EXERCISE INPUT Start Marker

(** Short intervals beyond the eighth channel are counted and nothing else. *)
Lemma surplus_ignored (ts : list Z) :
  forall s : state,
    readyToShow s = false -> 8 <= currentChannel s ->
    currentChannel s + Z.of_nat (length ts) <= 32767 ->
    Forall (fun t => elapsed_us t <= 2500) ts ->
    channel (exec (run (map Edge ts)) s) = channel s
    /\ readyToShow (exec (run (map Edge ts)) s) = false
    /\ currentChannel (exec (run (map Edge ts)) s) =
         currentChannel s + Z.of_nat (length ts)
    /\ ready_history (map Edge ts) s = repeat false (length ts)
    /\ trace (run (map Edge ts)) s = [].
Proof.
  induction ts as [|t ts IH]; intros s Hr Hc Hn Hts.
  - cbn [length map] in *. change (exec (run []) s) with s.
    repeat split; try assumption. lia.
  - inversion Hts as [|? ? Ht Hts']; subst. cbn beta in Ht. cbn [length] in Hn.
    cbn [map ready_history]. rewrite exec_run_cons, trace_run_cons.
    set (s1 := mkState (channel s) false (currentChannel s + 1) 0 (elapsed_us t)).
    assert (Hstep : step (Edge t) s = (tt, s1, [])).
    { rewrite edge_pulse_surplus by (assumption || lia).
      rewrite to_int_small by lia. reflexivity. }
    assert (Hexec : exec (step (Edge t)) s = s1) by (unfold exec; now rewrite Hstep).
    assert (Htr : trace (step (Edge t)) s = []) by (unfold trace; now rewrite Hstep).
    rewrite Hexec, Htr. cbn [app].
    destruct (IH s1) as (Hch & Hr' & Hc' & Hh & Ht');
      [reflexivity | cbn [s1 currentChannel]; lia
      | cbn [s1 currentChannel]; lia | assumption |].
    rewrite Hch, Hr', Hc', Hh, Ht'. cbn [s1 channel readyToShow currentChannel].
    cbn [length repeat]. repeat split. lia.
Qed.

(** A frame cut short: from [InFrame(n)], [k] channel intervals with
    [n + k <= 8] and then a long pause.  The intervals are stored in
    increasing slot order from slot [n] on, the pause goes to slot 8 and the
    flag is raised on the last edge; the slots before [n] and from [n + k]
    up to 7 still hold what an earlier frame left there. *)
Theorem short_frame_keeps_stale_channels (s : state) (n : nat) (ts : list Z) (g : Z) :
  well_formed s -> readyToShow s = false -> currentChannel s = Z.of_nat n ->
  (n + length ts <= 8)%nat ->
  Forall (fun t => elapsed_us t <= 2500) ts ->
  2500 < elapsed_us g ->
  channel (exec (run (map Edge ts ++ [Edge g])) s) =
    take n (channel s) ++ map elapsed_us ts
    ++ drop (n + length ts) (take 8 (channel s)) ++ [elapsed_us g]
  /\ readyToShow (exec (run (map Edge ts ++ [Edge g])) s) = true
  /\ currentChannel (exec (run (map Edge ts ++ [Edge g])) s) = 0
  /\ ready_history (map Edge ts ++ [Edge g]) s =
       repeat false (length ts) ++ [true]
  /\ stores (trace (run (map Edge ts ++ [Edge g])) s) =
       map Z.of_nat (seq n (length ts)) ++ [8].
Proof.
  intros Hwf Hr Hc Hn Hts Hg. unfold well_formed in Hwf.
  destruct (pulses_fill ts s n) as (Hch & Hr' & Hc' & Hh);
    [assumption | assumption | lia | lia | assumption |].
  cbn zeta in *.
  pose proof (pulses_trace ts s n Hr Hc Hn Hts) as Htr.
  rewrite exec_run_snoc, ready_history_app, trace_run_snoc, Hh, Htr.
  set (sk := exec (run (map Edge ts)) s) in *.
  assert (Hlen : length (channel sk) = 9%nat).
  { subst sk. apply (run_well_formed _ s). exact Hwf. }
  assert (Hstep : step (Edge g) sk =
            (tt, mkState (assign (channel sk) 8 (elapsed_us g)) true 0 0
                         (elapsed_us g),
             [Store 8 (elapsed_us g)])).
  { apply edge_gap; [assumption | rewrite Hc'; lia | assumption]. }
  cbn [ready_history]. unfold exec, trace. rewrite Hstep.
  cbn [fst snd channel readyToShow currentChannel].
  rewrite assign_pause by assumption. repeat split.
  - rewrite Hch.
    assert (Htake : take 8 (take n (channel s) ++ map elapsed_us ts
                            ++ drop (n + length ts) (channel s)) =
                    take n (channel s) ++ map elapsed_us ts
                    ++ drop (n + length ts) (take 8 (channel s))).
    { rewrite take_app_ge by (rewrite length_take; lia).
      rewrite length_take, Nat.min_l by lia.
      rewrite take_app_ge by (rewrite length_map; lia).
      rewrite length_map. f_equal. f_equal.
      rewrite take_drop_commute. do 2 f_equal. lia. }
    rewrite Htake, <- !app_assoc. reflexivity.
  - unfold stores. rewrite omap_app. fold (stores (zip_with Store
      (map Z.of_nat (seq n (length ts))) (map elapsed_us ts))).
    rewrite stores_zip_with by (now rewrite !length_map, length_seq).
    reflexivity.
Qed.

EXERCISE INPUT End Marker
EXERCISE INPUT Start Marker

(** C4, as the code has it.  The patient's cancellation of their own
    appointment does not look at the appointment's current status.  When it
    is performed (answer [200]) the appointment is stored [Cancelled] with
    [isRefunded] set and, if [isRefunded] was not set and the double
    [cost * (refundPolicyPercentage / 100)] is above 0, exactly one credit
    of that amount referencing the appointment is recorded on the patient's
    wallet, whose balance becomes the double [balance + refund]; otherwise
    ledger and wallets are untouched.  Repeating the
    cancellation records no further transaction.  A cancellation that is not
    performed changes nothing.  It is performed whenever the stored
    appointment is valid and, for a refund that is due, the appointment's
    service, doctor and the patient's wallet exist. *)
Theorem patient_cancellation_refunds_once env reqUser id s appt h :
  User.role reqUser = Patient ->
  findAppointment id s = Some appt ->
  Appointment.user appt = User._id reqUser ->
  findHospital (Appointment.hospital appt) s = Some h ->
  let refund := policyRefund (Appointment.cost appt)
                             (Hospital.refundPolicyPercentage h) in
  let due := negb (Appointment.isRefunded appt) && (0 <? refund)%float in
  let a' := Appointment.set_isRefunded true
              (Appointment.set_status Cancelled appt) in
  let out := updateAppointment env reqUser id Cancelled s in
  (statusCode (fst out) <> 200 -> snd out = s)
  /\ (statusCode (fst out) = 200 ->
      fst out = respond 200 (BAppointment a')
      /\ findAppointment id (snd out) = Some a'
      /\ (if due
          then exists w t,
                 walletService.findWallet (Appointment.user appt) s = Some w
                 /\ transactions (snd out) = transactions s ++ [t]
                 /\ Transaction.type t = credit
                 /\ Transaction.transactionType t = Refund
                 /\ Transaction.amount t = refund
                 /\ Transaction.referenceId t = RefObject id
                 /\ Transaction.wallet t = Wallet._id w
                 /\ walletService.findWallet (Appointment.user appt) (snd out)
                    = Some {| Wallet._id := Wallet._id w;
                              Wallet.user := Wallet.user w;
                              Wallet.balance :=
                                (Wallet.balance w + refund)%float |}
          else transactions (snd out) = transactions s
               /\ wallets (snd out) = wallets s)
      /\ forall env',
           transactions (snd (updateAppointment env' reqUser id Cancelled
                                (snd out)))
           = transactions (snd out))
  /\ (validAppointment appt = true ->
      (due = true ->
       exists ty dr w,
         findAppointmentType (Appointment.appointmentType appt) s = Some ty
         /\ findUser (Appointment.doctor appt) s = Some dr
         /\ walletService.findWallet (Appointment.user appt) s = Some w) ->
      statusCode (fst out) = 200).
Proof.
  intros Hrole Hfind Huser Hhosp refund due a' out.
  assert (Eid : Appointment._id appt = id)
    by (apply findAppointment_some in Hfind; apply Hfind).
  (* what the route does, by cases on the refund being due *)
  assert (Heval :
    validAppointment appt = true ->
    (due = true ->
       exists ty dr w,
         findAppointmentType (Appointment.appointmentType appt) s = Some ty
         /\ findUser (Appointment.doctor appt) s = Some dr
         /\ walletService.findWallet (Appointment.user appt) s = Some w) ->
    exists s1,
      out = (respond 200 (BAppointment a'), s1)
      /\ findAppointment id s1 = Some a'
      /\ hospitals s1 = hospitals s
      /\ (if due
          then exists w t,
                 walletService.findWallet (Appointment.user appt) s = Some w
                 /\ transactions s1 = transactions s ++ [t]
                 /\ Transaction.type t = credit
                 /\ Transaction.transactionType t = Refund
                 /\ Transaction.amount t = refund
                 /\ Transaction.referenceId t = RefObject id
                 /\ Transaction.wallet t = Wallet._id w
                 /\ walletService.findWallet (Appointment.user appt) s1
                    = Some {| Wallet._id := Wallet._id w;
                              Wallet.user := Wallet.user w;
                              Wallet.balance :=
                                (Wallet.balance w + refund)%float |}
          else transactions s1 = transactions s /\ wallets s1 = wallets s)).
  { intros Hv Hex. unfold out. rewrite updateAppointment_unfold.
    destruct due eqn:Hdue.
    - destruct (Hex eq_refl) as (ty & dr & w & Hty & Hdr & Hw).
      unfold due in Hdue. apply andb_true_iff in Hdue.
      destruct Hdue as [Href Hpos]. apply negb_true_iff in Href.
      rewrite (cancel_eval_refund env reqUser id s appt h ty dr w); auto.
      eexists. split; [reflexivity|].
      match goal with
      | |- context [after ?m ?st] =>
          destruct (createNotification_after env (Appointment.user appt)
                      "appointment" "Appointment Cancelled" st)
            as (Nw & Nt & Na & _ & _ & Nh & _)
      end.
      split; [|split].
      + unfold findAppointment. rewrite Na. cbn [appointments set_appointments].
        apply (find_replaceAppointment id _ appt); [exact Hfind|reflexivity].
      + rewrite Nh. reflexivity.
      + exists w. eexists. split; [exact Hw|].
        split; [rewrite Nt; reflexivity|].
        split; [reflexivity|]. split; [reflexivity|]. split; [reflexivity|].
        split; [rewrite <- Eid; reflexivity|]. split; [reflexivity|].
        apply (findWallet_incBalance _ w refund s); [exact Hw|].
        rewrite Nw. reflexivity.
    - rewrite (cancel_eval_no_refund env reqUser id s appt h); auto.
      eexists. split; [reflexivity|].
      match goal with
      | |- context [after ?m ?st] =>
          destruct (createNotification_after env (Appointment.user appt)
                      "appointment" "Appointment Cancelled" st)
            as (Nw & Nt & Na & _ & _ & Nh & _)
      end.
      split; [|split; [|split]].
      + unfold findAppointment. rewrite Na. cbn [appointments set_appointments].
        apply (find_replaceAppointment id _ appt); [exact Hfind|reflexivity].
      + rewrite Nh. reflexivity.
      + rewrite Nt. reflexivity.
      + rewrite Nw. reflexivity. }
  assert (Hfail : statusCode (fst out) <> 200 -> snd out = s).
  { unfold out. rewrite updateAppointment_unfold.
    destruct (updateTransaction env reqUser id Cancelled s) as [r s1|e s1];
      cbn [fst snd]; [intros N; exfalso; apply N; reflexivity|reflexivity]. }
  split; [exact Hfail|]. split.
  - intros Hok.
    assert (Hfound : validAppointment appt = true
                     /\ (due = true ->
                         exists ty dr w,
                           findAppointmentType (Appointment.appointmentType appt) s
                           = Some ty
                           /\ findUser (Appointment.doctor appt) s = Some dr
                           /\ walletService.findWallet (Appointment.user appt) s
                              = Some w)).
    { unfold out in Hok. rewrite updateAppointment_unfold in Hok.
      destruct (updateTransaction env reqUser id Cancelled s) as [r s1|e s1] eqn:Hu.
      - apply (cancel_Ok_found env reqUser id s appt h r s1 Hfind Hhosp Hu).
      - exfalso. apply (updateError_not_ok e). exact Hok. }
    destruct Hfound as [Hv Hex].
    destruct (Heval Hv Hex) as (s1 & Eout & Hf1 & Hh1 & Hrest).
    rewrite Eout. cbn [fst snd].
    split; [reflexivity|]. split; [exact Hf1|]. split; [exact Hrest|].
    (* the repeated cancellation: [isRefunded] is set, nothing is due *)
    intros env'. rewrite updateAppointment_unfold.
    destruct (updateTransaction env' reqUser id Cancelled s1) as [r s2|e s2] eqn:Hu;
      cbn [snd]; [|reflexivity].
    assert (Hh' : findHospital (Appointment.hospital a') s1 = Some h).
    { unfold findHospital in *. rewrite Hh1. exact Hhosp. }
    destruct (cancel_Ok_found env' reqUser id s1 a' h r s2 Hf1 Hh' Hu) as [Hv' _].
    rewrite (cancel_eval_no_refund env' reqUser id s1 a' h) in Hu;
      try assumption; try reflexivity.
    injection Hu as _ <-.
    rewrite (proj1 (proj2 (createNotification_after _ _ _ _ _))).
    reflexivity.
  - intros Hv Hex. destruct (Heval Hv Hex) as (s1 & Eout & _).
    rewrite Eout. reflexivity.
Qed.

EXERCISE INPUT End Marker

#### REQUIRED ACTION
Nothing but the lines above from the one containing "(** Short intervals" through the one containing "s = repeat false (length ts)" should appear in the answer, each repeated exactly.

#### ANSWER
(** Short intervals beyond the eighth channel are counted and nothing else. *)
Lemma surplus_ignored (ts : list Z) :
  forall s : state,
    readyToShow s = false -> 8 <= currentChannel s ->
    currentChannel s + Z.of_nat (length ts) <= 32767 ->
    Forall (fun t => elapsed_us t <= 2500) ts ->
    channel (exec (run (map Edge ts)) s) = channel s
    /\ readyToShow (exec (run (map Edge ts)) s) = false
    /\ currentChannel (exec (run (map Edge ts)) s) =
         currentChannel s + Z.of_nat (length ts)
    /\ ready_history (map Edge ts) s = repeat false (length ts)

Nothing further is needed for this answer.